Anna Stincone 1 , 2 , Alessandro Prigione 3 , Thorsten Cramer 4 , Mirjam M. C. Wamelink 5 , Kate Campbell 1 , 2 , Eric Cheung 6 , Viridiana Olin-Sandoval 1 , 2 , Nana-Maria Grüning 1 , 2 , Antje Krüger 7 , Mohammad Tauqeer Alam 1 , 2 , Markus A. Keller 1 , 2 , Michael Breitenbach 8 , Kevin M. Brindle 1 , 9 , Joshua D. Rabinowitz 10 , Markus Ralser 1 , 2 , 11
22 September 2014
pentose phosphate pathway, glycolysis, glucose 6-phosphate dehydrogenase, NADPH, metabolomics, oxidative stress, cancer, stem cells, host–pathogen interactions, metabolic engineering, inherited metabolic disease, parasitic protozoa, metabolism of infection
The pentose phosphate pathway (PPP) is a fundamental component of cellular metabolism. The PPP is important to maintain carbon homoeostasis, to provide precursors for nucleotide and amino acid biosynthesis, to provide reducing molecules for anabolism, and to defeat oxidative stress.
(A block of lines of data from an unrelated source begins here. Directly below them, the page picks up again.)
(* ===== verification/NormalizedFacts.v ===== *)
(** * What the package parser accepts

    [package_ok] says what a package is, without reference to the parser.
    [parse_records] only accepts such packages, and reads each of them back from
    the records [package_input] writes. *)

From S2P Require Import Prelude Bytes SortedLists Text Externals Hash Json Format FormatFacts Tiered Normalized.
From Stdlib Require Import Lia Sorting.Sorted.

(** ** The specification *)

Definition linked (a b : BlockMeta) : Prop :=
  bm_number b = (bm_number a + 1)%N ∧ bm_parent_hash b = bm_hash a.
Fixpoint chained (l : list BlockMeta) : Prop :=
  match l with
  | a :: ((b :: _) as l') => linked a b ∧ chained l'
  | _ => True
  end.

Definition account_order (e : AccountEvent) : N * Address20 := (ae_block e, ae_address e).
Definition slot_order (e : StorageEvent) : N * storage_order := (se_block e, storage_key_of e).

(** The fields of a block fit, and a tombstone has no state. *)
Definition wf_block (b : BlockMeta) : Prop := (bm_number b <= u64_max)%N ∧ (bm_timestamp b <= u64_max)%N.
Definition wf_account_event (e : AccountEvent) : Prop :=
  (ae_nonce e <= u64_max)%N ∧ (ae_incarnation e <= u64_max)%N ∧
  (ae_exists e = false → ae_nonce e = 0%N ∧ ae_balance e = zero_hash ∧ ae_code_hash e = zero_hash).
(* ===== verification/StateProbe.v ===== *)
(** * [tools/base-export/probe/src/main.rs]: what a block changed

    The exporter's probe executes a range of blocks and prints, for each, one line of
    JSON with the accounts, slots and codes that it changed.  The node, its executor
    and the bundle of changes are crates ([reth], [revm], [alloy]) and not part of the
    sources: [Revm] and [Reth] are the fields and methods that the probe reads, and
    [replays] what it relies on, that a bundle says how a block led from one state of
    the chain to the next.

    The lines are proved complete: each says everything about the state after its
    block, given the state before ([explains], [explains_unique]). *)

From S2P Require Import Prelude Bytes Text Externals Json Format FormatFacts Tiered BootstrapFacts.
From Stdlib Require Import Lia ZArith.

(** ** The crates *)

(** [BundleState] and its parts; a [HashMap] is the list of its entries in the order
    of iteration, and a [U256] a number. *)
Class Revm := {
  Code : Type;
  original_bytes : Code → bytes;
  Info : Type;
  nonce : Info → N;
  balance : Info → N;
  code_hash : Info → Hash32;
  info_code : Info → option Code;
  Slot : Type;
  present_value : Slot → N;
  is_changed : Slot → bool;
  BundleAccount : Type;
  info : BundleAccount → option Info;
  original_info : BundleAccount → option Info;
  storage : BundleAccount → list (N * Slot);
  was_destroyed : BundleAccount → bool;
  is_info_changed : BundleAccount → bool;
  is_contract_changed : BundleAccount → bool;
  Revert : Type;
  wipe_storage : Revert → bool;
  BundleState : Type;
  reverts : BundleState → list (list (Address20 * Revert));
  bundle_state : BundleState → list (Address20 * BundleAccount);
  contracts : BundleState → Hash32 → option Code
}.

(** Providers of historical state, blocks and the executor. *)
Class Reth `{Revm} := {
  StateProvider : Type;
  RecoveredBlock : Type;
  block_hash : RecoveredBlock → Hash32;
  block_parent_hash : RecoveredBlock → Hash32;
  block_state_root : RecoveredBlock → Hash32;
  block_timestamp : RecoveredBlock → N;
  Output : Type;
  ExecutorState : Type;
  execute_one : StateProvider → RecoveredBlock → result (Output * ExecutorState);
  validate_block_post_execution : RecoveredBlock → Output → result unit;
  take_bundle : ExecutorState → BundleState
}.

(** The calls of the probe. *)
Inductive probeE `{Reth} : Type → Type :=
| PrRuntime : probeE (result unit)
| PrOpenReadOnly (datadir : string) : probeE (result unit)
| PrProvider : probeE (result unit)
| PrHistory (number : N) : probeE (result StateProvider)
| PrBlock (number : N) : probeE (result (option RecoveredBlock))
| PrPrintln (line : bytes) : probeE unit.

(** ** Text *)

(** [{:#x}] of a [B256], an [Address] and a [U256], and [U256::to_be_bytes::<32>]. *)
Definition format_b256 (h : Hash32) : string := "0x" +:+ lower_hex (arr h).
Definition format_address (a : Address20) : string := "0x" +:+ lower_hex (arr a).
Definition format_u256 (n : N) : string := "0x" +:+ hex_digits 64 n "".
Definition to_be_bytes32 (n : N) : Hash32 :=
  Array (to_be 32 n) (eq_ind_r (λ m, (m =? 32)%nat = true) (Nat.eqb_refl 32) (length_to_be 32 n)).
Definition format_word (n : N) : string := format_b256 (to_be_bytes32 n).

(** ** The delta of a block *)

(** The three [BTreeMap]s, as the entries of JSON objects. *)
Record Delta := {
  dl_accounts : list (string * Value);
  dl_storage : list (string * Value);
  dl_codes : list (string * Value)
}.
Definition delta_start : Delta := {| dl_accounts := []; dl_storage := []; dl_codes := [] |}.

Section delta.
Context `{Keccak256, Revm}.

(** The addresses whose storage was wiped. *)
Definition wiped_addresses (revert : list (Address20 * Revert)) : list Address20 :=
  map fst (List.filter (λ p, wipe_storage p.2) revert).
Definition destroyed (wiped : list Address20) (address : Address20) (account : BundleAccount) : bool :=
  bool_decide (address ∈ wiped) || was_destroyed account.

Definition slot_changed (account : BundleAccount) (gone : bool) (value : Slot) : bool :=
  match info account with Some _ => true | None => false end
  && (is_changed value || gone && negb (present_value value =? 0)%N).
Definition changed_slots (account : BundleAccount) (gone : bool) : list (string * Value) :=
  fold_left (λ m '(slot, value),
      if slot_changed account gone value
      then obj_insert (format_word slot) (VString (format_word (present_value value))) m else m)
    (storage account) [].

(** The code of a contract that the block changed. *)
Definition changed_code (bundle : BundleState) (account : BundleAccount) (i : Info) : option Code :=
  if is_contract_changed account && negb (bool_decide (code_hash i = keccak []))
  then match contracts bundle (code_hash i) with Some code => Some code | None => info_code i end
  else None.
Definition info_json (i : option Info) : Value :=
  match i with
  | Some i => json_object [("exists", VBool true); ("nonce", VString (quantity (nonce i)));
                           ("balance", VString (format_u256 (balance i))); ("code_hash", VString (format_b256 (code_hash i)))]
  | None => json_object [("exists", VBool false)]
  end.
(* ===== verification/Cli.v ===== *)
(** * [src/main.rs]: the command line

    Each command is a program over the requests [envE] of the process.  The
    arguments are those that [clap] has parsed; its derived parser, and the log, are
    not modelled.  [fuel] bounds the directories of a listing, [merge_fuel] the
    merge of a compaction, and [commits] the compactions of one turn: with more
    fuel than level-0 runs, records and directories none of them runs out. *)

From stdpp Require Import pretty.
From Stdlib Require Import Lia ZArith Strings.Ascii Floats.SpecFloat.
From S2P Require Import Prelude Bytes Text SortedLists Externals Json Hash RunFormat RunReader Head Summary Store ObjectStore FsStore OpenStore Compact Format Tiered Normalized Bootstrap TieredReader Rpc Collect.

(** ** Arguments *)

Record StoreArgs := {
  sa_store : string;
  sa_s3_endpoint : option string;
  sa_s3_region : option string;
  sa_chain_id : string
}.
Record CompactArgs := { ca_store : StoreArgs; ca_follow_seconds : option N }.
Record GcArgs := { ga_store : StoreArgs; ga_keep_heads : nat; ga_min_age_seconds : N; ga_dry_run : bool }.
Record ProbeArgs := { pa_store : StoreArgs; pa_input : string; pa_concurrency : N }.
Record AnchorArgs := { an_genesis : string; an_block : string; an_output : string }.
Inductive GateKind := GateFinalized | GateFixedOffset.
Record ArchiveArgs := {
  ar_store : StoreArgs;
  ar_input : string;
  ar_gate : GateKind;
  ar_finalized_head : option string;
  ar_observed_tip : option string;
  ar_offset : option N
}.
Record ServeArgs := { se_store : StoreArgs; se_listen : string; se_max_batch : N; se_refresh_seconds : option N }.
Inductive Command :=
| CArchive (args : ArchiveArgs)
| CCompact (args : CompactArgs)
| CAnchor (args : AnchorArgs)
| CServe (args : ServeArgs)
| CVerify (args : StoreArgs)
| CGc (args : GcArgs)
| CProbe (args : ProbeArgs).

(** One line of a probe's input; [serde] derives its parser. *)
Record Sample := { sm_address : Address20; sm_slot : Hash32; sm_block : N }.
Class SampleJson := sample_from_str : bytes → result Sample.

Definition println (line : string) : prog envE unit := request (EPrintln (byte_string line)).
(** [std::fs::read(..).context(..)] *)
Definition read_input (p context : string) : prog envE (result bytes) :=
  let* r := request (EReadFile p) in Ret (with_context context (io_lift r)).

(** ** [parse_checkpoint] *)

Definition parse_checkpoint `{Hex} (value : string) : result (N * Hash32) :=
  let? (number, hash) := ok_or (split_once ":" value) "checkpoint must be NUMBER:0xHASH" in
  let? number :=
    (if String.prefix "0x" number then parse_quantity number
     else with_context "invalid decimal checkpoint number"
            (ok_or (parse_u64 (byte_string number)) "invalid digit found in string")) in
  let? hash := hash_from_str hash in
  Ok (number, hash).

(** ** Quantiles

    [(values.len() as f64 * quantile).ceil() as usize], in double precision. *)
Definition f64_of_usize (n : N) : spec_float := binary_normalize 53 1024 (Z.of_N n) 0 false.
Definition f64_mul : spec_float → spec_float → spec_float := SFmul 53 1024.
Definition f64_ceil_usize (x : spec_float) : N :=
  match x with
  | S754_finite false m e =>
      if (0 <=? e)%Z then N.min usize_max (Npos m * 2 ^ Z.to_N e)
      else ((Npos m + (2 ^ Z.to_N (- e) - 1)) / 2 ^ Z.to_N (- e))%N
  | S754_infinity false => usize_max
  | _ => 0%N
  end.
(** The literals 0.5 and 0.99. *)
Definition f64_p50 : spec_float := S754_finite false 4503599627370496 (-53).
Definition f64_p99 : spec_float := S754_finite false 8917127262193582 (-53).
Definition pick_index (length : N) (quantile : spec_float) : N :=
  (f64_ceil_usize (f64_mul (f64_of_usize length) quantile) - 1)%N.
Definition pick (values : list N) (quantile : spec_float) : option N :=
  values !! N.to_nat (pick_index (len values) quantile).

Definition json_opt (n : option N) : Value := match n with Some n => VNumber (PosInt n) | None => VNull end.
Definition oks {A} (l : list (result A)) : list A := omap (λ r, match r with Ok a => Some a | Err _ => None end) l.
Definition probe_report (results : list (result (N * N))) : Value :=
  let errors := len (filter (λ r, is_ok r = false) results) in
  let gets := sort_by id (map fst (oks results)) in
  let read := sort_by id (map snd (oks results)) in
  json_object [("samples", VNumber (PosInt (len gets))); ("errors", VNumber (PosInt errors));
               ("gets_p50", json_opt (pick gets f64_p50)); ("gets_p99", json_opt (pick gets f64_p99));
               ("gets_max", json_opt (last gets));
               ("bytes_p50", json_opt (pick read f64_p50)); ("bytes_p99", json_opt (pick read f64_p99));
               ("bytes_max", json_opt (last read))].

(** [CountingStore]: the reads of a program, counted beside it. *)
Definition count_answer X (e : storeE X) : X → Counters → Counters :=
  match e in storeE X return X → Counters → Counters with
  | SGet _ => λ r c, match r with Ok b => count_read (len b) c | Err _ => c end
  | SGetBounded _ _ => λ r c, count_read (match r with Ok b => len b | Err _ => 0 end) c
  | SReadMutable _ | SReadMutableBounded _ _ => λ _ c, count_read 0 c
  | _ => λ _ c, c
  end.
Definition counting_impl X (e : storeE X) (c : Counters) : prog storeE (X * Counters) :=
  let* x := request e in Ret (x, count_answer X e x c).

(** [serde_json::to_string] of a report. *)
Definition report_json (r : GcReport) : string :=
  "{" +:+ String "034" ("live_objects" +:+ String "034" (":" +:+ pretty (gc_live_objects r))) +:+ ","
  +:+ String "034" ("deleted_objects" +:+ String "034" (":" +:+ pretty (gc_deleted_objects r))) +:+ ","
  +:+ String "034" ("deleted_bytes" +:+ String "034" (":" +:+ pretty (gc_deleted_bytes r))) +:+ ","
  +:+ String "034" ("kept_young" +:+ String "034" (":" +:+ pretty (gc_kept_young r))) +:+ "}".

(** The counter of commits is an [i32]; release builds wrap. *)
Definition i32_succ (n : Z) : Z := ((n + 1 + 2 ^ 31) mod 2 ^ 32 - 2 ^ 31)%Z.

Section cli.
Context `{Sha256, Keccak256, Hex, Zstd, ZstdStream, HeadJson, SerdeJson, RecordJson, RequestJson, SampleJson, ShardCache,
          ObjectCrate, UrlCrate}.
Context (fuel merge_fuel : nat).

(** [open] *)
Definition open (args : StoreArgs) : prog envE (result Opened) :=
  open_store (sa_store args) (sa_s3_endpoint args) (sa_s3_region args).

(** ** [archive] *)

Definition publication_gate (args : ArchiveArgs) : result PublicationGate :=
  match ar_gate args with
  | GateFinalized =>
      let? value := unwrap (ar_finalized_head args) in
      let? (number, hash) := parse_checkpoint value in
      Ok (Finalized number hash)
  | GateFixedOffset =>
      let? value := unwrap (ar_observed_tip args) in
      let? (observed_number, observed_hash) := parse_checkpoint value in
      let? offset := unwrap (ar_offset args) in
      Ok (FixedOffset observed_number observed_hash offset)
  end.
(** What [archive] checks before it opens the store. *)
Definition archive_input (args : ArchiveArgs) (b : bytes) : result (Package * PublicationGate) :=
  let? package := read_package b in
  let? configured_chain := parse_quantity (sa_chain_id (ar_store args)) in
  if negb (sg_chain_id (pk_segment package) =? configured_chain)%N
  then bail "input chain ID does not match --chain-id"
  else let? gate := publication_gate args in Ok (package, gate).
Definition archive (args : ArchiveArgs) : prog envE (result unit) :=
  let! b := read_input (ar_input args) "read input package" in
  let!? (package, gate) := archive_input args b in
  let! store := open (ar_store args) in
  let! _ := with_store fuel store (publish package gate) in
  let!? last := ok_or (last (sg_blocks (pk_segment package))) "empty package" in
  let* _ := println ("published through " +:+ pretty (bm_number last) +:+ " (" +:+ hash_to_string (bm_hash last) +:+ ")") in
  Ret (Ok tt).

(** ** [compact] *)

(** [while compact_once(..)? { commits += 1 }] *)
Fixpoint drain (commits_fuel : nat) (chain_id : N) (commits : Z) : prog storeE (result Z) :=
  match commits_fuel with
  | O => Ret (Err (Panic "out of fuel"))
  | S commits_fuel =>
      let! more := compact_once merge_fuel chain_id in
      if more : bool then drain commits_fuel chain_id (i32_succ commits) else Ret (Ok commits)
  end.
(** The outer loop: [turns] bounds it when it follows the store. *)
Fixpoint compact_turns (turns commits_fuel : nat) (store : Opened) (chain_id : N) (follow_seconds : option N)
    : prog envE (result unit) :=
  match turns with
  | O => Ret (Err (Panic "out of fuel"))
  | S turns =>
      let! commits := with_store fuel store (drain commits_fuel chain_id 0) in
      match follow_seconds with
      | None => let* _ := println ("compaction drained after " +:+ pretty commits +:+ " commits") in Ret (Ok tt)
      | Some seconds => let* _ := request (ESleep seconds) in compact_turns turns commits_fuel store chain_id follow_seconds
      end
  end.
Definition compact (turns commits_fuel : nat) (args : CompactArgs) : prog envE (result unit) :=
  let!? chain_id := parse_quantity (sa_chain_id (ca_store args)) in
  let! store := open (ca_store args) in
  compact_turns turns commits_fuel store chain_id (ca_follow_seconds args).

(** ** [probe]

    Each sample opens a reader of its own over a counter of its own.  The samples
    run here in their order; [buffer_unordered] may finish them in another, which
    the report does not show. *)
Definition probe_sample (chain_id : N) (sample : Sample) : prog storeE (result (N * N)) :=
  let* (r, counting) := interp_st counting_impl
    (let! (reader, cache) := Reader_open chain_id in
     let* (value, _) := Reader_storage reader (sm_address sample) (sm_slot sample) (sm_block sample) cache in
     Ret (let? _ := value in Ok tt)) counters_new in
  Ret (let? _ := r in Ok (counters_take counting).1).
Fixpoint probe_samples (chain_id : N) (samples : list Sample) : prog storeE (list (result (N * N))) :=
  match samples with
  | [] => Ret []
  | sample :: samples =>
      let* r := probe_sample chain_id sample in
      let* rest := probe_samples chain_id samples in
      Ret (r :: rest)
  end.
Definition parse_samples (b : bytes) : result (list Sample) :=
  let? text := (match utf8_chars b with Some _ => Ok b | None => bail "stream did not contain valid UTF-8" end) in
  collect sample_from_str (filter (λ line, is_blank line = false) (lines text)).
Definition probe (args : ProbeArgs) : prog envE (result unit) :=
  let!? chain_id := parse_quantity (sa_chain_id (pa_store args)) in
  let! store := open (pa_store args) in
  let* r := request (EReadFile (pa_input args)) in
  let!? b := io_lift r in
  let!? samples := parse_samples b in
  let* results := with_store fuel store (probe_samples chain_id samples) in
  let* _ := request (EPrintln (value_to_vec (probe_report results))) in
  Ret (Ok tt).

(** ** [run_server]

    The server answers the events it is given; [axum] does not return. *)
Fixpoint serve_events (chain_id : N) (interval : option N) (batch_limit : N) (events : list ServerEvent) (current : Server)
    : prog storeE (list Reply) :=
  match events with
  | [] => Ret []
  | event :: events =>
      let* (reply, current) := server_step chain_id interval batch_limit event current in
      let* replies := serve_events chain_id interval batch_limit events current in
      Ret (reply :: replies)
  end.
(** [serve_tiered] of [src/rpc.rs], after its router is built. *)
Definition serve_tiered (store : Opened) (chain_id : N) (interval : option N) (listen : string) (batch_limit : N)
    (events : list ServerEvent) : prog envE (result (list Reply)) :=
  let! server := with_store fuel store (Reader_open chain_id) in
  let* r := request (EBind listen) in
  let!? _ := io_lift r in
  let* replies := with_store fuel store (serve_events chain_id interval batch_limit events server) in
  Ret (Ok replies).
Definition run_server (args : ServeArgs) (events : list ServerEvent) : prog envE (result (list Reply)) :=
  if (se_max_batch args =? 0)%N then Ret (bail "--max-batch must be greater than zero") else
  let!? chain_id := parse_quantity (sa_chain_id (se_store args)) in
  let! store := open (se_store args) in
  serve_tiered store chain_id (se_refresh_seconds args) (se_listen args) (se_max_batch args) events.

(** ** [verify], and the commands that [main] runs itself *)

Definition verify (args : StoreArgs) : prog envE (result unit) :=
  let!? chain_id := parse_quantity (sa_chain_id args) in
  let! store := open args in
  let! (reader, _) := with_store fuel store (Reader_open chain_id) in
  let* _ := println ("verified tiered head through " +:+ pretty (Reader_latest_block reader) +:+ " with "
    +:+ pretty (Reader_run_count reader) +:+ " runs (" +:+ pretty (Reader_l0_count reader) +:+ " L0), head sha256 "
    +:+ hash_to_string (Reader_head_digest reader) +:+ " (objects verify on read; this is not a full-history audit)") in
  Ret (Ok tt).
Definition anchor (args : AnchorArgs) : prog envE (result unit) :=
  let! genesis := read_input (an_genesis args) "read genesis allocation" in
  let! block := read_input (an_block args) "read canonical block zero" in
  let!? package := genesis_anchor genesis block in
  let* r := request (EWriteFile (an_output args) package) in
  Ret (let? _ := with_context "write genesis anchor" (io_lift r) in Ok tt).
Definition gc (args : GcArgs) : prog envE (result unit) :=
  let!? chain_id := parse_quantity (sa_chain_id (ga_store args)) in
  let! store := open (ga_store args) in
  let! report := with_store fuel store
    (collect_garbage chain_id (ga_keep_heads args) (Z.of_N (ga_min_age_seconds args)) (ga_dry_run args)) in
  let* _ := println (report_json report) in
  Ret (Ok tt).

(** [main] *)
Definition main (turns commits_fuel : nat) (events : list ServerEvent) (command : Command) : prog envE (result unit) :=
  match command with
  | CArchive args => archive args
  | CCompact args => compact turns commits_fuel args
  | CAnchor args => anchor args
  | CServe args => let! _ := run_server args events in Ret (Ok tt)
  | CVerify args => verify args
  | CProbe args => probe args
  | CGc args => gc args
  end.
End cli.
The PPP shares reactions with the Entner–Doudoroff pathway and Calvin cycle and divides into an oxidative and non-oxidative branch. The oxidative branch is highly active in most eukaryotes and converts glucose 6-phosphate into carbon dioxide, ribulose 5-phosphate and NADPH. The latter function is critical to maintain redox balance under stress situations, when cells proliferate rapidly, in ageing, and for the ‘Warburg effect’ of cancer cells. The non-oxidative branch instead is virtually ubiquitous, and metabolizes the glycolytic intermediates fructose 6-phosphate and glyceraldehyde 3-phosphate as well as sedoheptulose sugars, yielding ribose 5-phosphate for the synthesis of nucleic acids and sugar phosphate precursors for the synthesis of amino acids. Whereas the oxidative PPP is considered unidirectional, the non-oxidative branch can supply glycolysis with intermediates derived from ribose 5-phosphate and vice versa, depending on the biochemical demand. These functions require dynamic regulation of the PPP pathway that is achieved through hierarchical interactions between transcriptome, proteome and metabolome. Consequently, the biochemistry and regulation of this pathway, while still unresolved in many cases, are archetypal for the dynamics of the metabolic network of the cell. In this comprehensive article we review seminal work that led to the discovery and description of the pathway that date back now for 80 years, and address recent results about genetic and metabolic mechanisms that regulate its activity. These biochemical principles are discussed in the context of PPP deficiencies causing metabolic disease and the role of this pathway in biotechnology, bacterial and parasite infections, neurons, stem cell potency and cancer metabolism.